- _What you should do_
Each line of the data below holding the word "server" must be copied.

- _Records for the task_

= = = = = = =

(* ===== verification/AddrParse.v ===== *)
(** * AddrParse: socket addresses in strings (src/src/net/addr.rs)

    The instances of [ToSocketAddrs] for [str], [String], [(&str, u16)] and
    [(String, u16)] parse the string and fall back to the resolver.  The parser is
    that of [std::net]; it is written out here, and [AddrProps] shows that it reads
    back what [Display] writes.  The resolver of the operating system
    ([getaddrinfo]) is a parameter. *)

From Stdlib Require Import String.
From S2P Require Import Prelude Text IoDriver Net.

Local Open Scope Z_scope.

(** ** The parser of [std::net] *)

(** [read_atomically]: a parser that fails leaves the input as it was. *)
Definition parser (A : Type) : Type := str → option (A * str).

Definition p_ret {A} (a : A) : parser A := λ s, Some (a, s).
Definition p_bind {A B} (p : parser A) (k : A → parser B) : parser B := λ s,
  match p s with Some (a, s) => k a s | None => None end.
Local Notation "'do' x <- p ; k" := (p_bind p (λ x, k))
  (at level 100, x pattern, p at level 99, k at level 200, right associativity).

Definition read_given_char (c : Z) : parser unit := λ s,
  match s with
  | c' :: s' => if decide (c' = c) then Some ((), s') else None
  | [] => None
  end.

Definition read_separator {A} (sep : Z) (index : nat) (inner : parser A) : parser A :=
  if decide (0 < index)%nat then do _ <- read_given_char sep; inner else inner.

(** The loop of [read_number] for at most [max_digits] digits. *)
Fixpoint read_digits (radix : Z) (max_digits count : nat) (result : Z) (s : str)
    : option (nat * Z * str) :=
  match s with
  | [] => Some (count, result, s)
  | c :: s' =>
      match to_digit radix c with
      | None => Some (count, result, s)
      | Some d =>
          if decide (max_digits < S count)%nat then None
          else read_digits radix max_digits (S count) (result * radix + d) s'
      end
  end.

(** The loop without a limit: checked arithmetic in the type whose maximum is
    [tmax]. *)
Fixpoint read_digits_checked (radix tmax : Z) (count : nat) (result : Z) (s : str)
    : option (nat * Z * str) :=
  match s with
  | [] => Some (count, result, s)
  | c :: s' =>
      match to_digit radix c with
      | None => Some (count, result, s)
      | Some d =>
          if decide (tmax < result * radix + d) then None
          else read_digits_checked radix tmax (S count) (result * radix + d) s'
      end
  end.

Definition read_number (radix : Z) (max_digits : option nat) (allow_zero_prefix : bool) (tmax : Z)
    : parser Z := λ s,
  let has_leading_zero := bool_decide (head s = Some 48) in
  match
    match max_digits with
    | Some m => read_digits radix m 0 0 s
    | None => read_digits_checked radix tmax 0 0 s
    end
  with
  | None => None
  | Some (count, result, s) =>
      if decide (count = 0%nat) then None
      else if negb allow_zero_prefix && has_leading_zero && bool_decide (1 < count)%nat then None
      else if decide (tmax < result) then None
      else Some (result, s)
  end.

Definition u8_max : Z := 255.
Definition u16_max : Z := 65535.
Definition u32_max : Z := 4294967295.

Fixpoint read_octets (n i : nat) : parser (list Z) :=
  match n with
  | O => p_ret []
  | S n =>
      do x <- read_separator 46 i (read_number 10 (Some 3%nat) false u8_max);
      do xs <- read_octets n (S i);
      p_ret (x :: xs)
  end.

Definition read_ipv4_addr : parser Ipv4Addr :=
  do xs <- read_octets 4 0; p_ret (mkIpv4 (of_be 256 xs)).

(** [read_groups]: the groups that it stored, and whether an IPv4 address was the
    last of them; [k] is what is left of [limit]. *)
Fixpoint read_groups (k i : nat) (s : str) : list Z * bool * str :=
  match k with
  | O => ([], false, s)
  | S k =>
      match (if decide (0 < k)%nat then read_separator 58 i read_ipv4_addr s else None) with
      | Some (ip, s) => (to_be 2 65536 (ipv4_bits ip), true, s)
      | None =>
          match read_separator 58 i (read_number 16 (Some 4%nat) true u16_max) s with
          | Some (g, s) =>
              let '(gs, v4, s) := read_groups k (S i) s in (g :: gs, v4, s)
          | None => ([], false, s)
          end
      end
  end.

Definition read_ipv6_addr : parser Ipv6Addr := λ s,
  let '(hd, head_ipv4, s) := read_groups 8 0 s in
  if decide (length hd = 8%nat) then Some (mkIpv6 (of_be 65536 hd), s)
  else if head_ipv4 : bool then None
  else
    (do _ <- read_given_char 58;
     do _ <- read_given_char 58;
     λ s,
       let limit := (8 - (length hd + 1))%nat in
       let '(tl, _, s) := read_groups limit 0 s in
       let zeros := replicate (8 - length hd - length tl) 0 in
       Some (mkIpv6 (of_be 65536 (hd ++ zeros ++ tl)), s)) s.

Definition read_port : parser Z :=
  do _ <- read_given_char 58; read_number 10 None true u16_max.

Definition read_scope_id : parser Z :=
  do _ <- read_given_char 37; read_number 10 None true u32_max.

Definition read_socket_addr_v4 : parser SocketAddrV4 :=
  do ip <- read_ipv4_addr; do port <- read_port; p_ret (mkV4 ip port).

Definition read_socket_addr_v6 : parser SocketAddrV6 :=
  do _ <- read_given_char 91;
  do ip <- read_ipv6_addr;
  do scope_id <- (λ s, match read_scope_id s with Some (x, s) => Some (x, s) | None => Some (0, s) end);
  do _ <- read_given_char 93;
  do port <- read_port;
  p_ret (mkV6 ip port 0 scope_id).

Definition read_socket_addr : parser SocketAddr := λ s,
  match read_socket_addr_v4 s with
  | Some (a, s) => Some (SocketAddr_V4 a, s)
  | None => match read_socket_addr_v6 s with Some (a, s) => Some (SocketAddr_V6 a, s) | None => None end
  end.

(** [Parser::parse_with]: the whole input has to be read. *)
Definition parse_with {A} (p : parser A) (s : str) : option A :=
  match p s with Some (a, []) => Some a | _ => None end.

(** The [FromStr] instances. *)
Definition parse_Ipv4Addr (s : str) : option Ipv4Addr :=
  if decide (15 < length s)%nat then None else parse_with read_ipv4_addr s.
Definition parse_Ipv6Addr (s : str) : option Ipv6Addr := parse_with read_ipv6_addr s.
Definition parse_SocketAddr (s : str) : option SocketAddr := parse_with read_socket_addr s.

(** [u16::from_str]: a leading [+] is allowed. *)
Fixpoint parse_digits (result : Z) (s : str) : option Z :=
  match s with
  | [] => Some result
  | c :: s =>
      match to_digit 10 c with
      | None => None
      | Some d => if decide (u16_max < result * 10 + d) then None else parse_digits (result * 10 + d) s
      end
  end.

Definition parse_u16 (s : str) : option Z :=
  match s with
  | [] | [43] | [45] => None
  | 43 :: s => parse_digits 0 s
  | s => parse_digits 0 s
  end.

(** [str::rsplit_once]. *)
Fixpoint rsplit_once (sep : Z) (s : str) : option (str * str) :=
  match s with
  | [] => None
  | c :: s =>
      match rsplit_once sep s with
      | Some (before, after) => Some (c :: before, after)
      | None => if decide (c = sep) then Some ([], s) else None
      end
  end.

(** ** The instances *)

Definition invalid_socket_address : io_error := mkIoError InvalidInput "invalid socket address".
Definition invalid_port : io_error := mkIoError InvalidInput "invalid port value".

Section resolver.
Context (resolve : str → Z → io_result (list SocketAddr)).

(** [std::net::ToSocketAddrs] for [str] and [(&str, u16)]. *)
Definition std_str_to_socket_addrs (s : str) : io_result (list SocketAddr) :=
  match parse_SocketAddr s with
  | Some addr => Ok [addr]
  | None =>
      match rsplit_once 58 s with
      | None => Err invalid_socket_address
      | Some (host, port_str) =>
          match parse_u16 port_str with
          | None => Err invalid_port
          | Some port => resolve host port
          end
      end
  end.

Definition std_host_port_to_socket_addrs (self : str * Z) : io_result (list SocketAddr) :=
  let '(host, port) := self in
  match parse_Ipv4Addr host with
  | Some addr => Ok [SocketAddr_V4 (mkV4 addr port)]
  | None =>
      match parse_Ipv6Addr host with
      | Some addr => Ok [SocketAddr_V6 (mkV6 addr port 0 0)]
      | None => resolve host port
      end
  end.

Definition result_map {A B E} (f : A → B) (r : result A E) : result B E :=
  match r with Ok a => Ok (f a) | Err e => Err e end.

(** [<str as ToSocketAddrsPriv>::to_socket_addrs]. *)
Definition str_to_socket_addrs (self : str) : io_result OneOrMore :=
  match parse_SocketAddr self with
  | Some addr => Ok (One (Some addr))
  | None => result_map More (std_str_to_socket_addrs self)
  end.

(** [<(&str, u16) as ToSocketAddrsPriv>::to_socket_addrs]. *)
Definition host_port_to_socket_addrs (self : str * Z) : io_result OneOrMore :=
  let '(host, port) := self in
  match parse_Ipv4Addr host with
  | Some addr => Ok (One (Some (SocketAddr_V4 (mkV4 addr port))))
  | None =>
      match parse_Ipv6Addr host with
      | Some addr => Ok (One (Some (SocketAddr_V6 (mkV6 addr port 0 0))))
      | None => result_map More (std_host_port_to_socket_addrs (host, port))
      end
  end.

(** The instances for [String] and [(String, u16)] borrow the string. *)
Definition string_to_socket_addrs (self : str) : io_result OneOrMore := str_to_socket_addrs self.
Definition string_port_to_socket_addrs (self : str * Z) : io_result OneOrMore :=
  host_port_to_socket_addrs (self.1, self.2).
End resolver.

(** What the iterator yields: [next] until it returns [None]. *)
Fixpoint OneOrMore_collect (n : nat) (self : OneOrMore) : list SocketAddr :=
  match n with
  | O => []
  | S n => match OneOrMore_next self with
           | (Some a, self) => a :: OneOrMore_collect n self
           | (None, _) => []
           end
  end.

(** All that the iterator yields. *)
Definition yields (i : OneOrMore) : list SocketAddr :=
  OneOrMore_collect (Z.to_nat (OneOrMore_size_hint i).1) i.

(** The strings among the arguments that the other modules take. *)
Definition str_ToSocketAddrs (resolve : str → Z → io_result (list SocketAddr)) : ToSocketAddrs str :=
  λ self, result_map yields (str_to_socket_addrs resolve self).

= = = = = = =

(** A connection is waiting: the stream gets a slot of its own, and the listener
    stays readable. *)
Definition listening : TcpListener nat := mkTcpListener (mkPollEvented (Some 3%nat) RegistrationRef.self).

= = = = = = =

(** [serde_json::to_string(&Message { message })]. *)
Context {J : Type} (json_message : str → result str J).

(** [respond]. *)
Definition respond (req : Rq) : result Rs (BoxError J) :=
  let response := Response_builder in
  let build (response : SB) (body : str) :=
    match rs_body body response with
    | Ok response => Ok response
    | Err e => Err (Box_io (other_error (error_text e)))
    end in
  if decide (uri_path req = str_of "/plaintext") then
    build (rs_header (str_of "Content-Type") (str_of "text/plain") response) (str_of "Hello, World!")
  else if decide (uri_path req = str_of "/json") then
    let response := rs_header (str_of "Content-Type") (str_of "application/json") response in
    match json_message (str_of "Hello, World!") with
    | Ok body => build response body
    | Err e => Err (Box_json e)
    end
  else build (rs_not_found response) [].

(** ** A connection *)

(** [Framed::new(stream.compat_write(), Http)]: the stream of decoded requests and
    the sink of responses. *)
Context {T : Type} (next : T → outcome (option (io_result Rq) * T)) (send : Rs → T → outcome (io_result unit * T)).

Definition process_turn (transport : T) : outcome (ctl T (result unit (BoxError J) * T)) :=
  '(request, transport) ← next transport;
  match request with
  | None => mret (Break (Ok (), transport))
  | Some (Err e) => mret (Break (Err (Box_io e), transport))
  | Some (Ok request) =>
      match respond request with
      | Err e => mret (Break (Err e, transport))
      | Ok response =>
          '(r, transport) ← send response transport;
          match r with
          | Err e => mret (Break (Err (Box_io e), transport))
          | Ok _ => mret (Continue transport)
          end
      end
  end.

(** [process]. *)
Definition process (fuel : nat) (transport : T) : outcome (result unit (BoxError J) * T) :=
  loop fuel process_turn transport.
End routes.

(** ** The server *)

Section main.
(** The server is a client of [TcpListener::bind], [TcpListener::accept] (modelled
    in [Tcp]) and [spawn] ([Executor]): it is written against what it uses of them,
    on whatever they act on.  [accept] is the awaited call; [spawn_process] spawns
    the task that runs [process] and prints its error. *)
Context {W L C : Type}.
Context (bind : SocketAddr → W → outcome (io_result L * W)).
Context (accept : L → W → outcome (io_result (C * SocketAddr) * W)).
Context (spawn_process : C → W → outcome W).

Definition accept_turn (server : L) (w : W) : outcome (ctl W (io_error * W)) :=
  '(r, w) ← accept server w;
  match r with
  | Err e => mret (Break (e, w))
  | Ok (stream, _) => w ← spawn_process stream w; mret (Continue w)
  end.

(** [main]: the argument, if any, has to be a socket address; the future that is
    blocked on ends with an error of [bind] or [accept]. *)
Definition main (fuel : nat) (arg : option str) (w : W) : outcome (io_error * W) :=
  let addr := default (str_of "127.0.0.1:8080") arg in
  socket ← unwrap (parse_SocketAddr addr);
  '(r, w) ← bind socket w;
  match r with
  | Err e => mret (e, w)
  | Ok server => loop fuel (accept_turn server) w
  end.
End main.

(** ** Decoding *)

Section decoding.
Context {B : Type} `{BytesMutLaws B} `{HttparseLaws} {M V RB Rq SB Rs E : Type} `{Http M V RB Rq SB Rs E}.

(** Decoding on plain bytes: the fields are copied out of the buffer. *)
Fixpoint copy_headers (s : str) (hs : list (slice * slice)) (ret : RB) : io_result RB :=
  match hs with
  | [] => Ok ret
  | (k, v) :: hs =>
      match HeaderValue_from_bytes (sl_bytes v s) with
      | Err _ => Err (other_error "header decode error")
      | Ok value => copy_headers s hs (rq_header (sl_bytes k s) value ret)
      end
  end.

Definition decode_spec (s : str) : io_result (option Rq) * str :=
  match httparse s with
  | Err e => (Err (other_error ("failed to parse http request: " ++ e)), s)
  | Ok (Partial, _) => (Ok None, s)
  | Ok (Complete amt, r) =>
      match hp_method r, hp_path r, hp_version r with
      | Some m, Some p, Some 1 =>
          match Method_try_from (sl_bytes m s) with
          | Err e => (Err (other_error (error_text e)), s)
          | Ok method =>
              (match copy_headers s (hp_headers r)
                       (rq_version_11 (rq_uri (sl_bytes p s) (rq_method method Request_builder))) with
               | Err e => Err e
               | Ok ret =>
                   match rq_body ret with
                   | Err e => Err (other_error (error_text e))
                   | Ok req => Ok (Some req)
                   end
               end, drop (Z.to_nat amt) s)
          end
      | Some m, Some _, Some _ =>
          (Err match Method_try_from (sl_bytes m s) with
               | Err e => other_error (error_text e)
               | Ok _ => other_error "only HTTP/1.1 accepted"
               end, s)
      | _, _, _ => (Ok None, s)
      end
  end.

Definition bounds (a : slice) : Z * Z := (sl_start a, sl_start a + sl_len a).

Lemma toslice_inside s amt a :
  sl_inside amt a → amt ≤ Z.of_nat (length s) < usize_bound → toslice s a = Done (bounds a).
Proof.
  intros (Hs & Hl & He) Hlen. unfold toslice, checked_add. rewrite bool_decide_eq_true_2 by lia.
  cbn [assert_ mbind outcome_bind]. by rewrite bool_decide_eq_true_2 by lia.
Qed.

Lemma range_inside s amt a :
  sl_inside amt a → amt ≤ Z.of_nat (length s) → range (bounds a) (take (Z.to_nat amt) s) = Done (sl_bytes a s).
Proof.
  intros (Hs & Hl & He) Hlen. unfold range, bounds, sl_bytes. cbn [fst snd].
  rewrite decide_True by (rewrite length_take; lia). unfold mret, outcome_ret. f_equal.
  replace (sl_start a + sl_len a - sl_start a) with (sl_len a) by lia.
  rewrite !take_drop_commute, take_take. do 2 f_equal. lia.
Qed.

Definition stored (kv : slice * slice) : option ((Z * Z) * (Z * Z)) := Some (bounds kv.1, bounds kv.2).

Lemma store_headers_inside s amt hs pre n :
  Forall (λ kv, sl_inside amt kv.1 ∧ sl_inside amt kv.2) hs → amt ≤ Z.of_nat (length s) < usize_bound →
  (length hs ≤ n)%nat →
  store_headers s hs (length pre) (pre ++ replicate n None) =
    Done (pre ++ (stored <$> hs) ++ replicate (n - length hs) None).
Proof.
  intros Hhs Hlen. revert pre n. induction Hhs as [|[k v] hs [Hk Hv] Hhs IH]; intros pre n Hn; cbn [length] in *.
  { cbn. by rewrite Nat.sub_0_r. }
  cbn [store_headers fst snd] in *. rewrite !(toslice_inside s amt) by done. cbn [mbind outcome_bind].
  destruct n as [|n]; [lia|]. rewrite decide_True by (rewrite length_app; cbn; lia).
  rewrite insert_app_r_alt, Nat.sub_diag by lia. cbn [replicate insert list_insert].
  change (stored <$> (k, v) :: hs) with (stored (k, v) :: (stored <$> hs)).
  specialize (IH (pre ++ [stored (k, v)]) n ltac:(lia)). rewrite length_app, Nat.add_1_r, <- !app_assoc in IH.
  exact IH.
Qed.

= = = = = = =

- _Solution for this problem_
(** ** The server *)
(** The server is a client of [TcpListener::bind], [TcpListener::accept] (modelled
Definition accept_turn (server : L) (w : W) : outcome (ctl W (io_error * W)) :=
  '(r, w) ← accept server w;
  | Ok server => loop fuel (accept_turn server) w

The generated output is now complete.